Extracted records:
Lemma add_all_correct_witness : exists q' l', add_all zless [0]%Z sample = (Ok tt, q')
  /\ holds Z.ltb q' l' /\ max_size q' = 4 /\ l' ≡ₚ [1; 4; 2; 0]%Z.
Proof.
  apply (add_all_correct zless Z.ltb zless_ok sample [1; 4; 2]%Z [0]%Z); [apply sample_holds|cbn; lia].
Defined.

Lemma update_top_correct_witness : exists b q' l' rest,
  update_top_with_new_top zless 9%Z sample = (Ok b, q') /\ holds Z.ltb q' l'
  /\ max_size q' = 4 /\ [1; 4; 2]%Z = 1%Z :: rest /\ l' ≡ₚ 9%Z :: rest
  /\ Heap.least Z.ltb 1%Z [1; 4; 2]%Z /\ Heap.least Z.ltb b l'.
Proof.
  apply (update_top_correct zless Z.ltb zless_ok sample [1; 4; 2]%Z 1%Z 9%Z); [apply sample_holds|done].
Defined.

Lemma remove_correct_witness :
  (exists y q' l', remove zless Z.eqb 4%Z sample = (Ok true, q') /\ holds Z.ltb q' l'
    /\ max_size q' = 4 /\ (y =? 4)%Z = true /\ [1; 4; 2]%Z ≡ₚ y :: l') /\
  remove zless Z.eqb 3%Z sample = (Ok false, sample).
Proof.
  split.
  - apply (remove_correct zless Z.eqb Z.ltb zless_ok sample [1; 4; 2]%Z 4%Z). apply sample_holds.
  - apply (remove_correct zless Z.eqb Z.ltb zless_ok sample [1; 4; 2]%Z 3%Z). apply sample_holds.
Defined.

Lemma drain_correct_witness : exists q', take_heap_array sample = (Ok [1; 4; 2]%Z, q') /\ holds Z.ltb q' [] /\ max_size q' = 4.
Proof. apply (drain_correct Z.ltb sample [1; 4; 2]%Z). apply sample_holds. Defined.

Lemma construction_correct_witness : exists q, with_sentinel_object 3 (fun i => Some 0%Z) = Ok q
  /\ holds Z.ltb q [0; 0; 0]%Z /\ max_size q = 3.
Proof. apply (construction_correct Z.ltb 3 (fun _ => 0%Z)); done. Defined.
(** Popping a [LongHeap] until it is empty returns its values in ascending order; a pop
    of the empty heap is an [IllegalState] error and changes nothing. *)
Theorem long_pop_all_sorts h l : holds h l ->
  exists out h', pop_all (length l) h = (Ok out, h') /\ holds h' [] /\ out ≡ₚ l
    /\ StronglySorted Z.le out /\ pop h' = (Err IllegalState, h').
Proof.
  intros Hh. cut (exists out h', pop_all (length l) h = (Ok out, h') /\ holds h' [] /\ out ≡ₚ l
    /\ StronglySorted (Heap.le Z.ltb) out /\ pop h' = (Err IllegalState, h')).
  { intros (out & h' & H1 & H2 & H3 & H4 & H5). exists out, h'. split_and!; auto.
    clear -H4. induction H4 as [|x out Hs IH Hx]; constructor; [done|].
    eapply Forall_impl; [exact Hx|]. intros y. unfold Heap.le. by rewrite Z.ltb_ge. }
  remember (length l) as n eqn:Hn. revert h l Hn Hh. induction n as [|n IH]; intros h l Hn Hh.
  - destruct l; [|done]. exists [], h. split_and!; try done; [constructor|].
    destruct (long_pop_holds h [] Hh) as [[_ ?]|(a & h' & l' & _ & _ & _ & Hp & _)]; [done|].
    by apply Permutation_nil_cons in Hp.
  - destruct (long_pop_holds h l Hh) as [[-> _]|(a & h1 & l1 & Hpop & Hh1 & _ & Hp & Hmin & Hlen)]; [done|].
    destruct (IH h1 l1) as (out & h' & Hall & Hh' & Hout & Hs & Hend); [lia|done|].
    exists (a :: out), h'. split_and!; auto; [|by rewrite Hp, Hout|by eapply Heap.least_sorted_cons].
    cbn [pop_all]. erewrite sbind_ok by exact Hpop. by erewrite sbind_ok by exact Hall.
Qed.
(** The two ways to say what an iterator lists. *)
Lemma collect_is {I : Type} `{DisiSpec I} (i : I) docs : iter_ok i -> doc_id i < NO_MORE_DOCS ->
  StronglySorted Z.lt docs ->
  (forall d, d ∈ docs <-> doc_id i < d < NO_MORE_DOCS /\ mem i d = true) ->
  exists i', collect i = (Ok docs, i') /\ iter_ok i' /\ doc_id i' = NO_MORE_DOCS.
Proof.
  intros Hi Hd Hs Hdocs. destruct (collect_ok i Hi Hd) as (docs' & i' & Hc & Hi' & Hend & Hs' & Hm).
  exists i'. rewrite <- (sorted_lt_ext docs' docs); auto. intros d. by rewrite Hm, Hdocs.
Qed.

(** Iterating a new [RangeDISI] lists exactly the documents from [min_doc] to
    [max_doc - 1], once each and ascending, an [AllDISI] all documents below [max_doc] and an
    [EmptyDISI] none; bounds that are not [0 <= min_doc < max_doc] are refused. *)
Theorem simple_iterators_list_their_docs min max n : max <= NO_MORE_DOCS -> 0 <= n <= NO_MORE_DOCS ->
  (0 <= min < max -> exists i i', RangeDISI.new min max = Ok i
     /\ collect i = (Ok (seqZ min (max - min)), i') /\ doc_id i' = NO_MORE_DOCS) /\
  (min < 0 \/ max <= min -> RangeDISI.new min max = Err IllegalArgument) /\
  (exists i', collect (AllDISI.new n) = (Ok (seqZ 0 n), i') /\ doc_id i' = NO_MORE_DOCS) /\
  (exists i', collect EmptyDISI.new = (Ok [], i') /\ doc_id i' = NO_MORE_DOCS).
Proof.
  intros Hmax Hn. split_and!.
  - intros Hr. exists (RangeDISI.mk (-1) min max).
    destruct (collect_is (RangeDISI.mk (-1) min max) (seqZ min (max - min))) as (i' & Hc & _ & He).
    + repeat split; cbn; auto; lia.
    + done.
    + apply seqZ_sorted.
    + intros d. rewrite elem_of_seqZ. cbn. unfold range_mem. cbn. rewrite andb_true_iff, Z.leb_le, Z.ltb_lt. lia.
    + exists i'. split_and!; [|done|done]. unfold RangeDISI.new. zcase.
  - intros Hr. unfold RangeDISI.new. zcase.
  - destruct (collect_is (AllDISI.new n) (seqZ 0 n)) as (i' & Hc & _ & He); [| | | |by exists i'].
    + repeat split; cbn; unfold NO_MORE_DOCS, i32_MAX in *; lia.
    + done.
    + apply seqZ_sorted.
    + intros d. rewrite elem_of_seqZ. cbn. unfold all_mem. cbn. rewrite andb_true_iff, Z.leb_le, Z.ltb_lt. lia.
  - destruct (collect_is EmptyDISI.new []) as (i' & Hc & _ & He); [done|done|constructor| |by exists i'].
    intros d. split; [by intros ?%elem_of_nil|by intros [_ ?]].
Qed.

» **What the exercise asks**: Your task is to retype the entries verbatim, starting with the line that holds "intros Hh. cut" and stopping after the line that holds "- destruct l;".

» **Result of the task**:
  intros Hh. cut (exists out h', pop_all (length l) h = (Ok out, h') /\ holds h' [] /\ out ≡ₚ l
    /\ StronglySorted (Heap.le Z.ltb) out /\ pop h' = (Err IllegalState, h')).
  { intros (out & h' & H1 & H2 & H3 & H4 & H5). exists out, h'. split_and!; auto.
    clear -H4. induction H4 as [|x out Hs IH Hx]; constructor; [done|].
    eapply Forall_impl; [exact Hx|]. intros y. unfold Heap.le. by rewrite Z.ltb_ge. }
  remember (length l) as n eqn:Hn. revert h l Hn Hh. induction n as [|n IH]; intros h l Hn Hh.
  - destruct l; [|done]. exists [], h. split_and!; try done; [constructor|].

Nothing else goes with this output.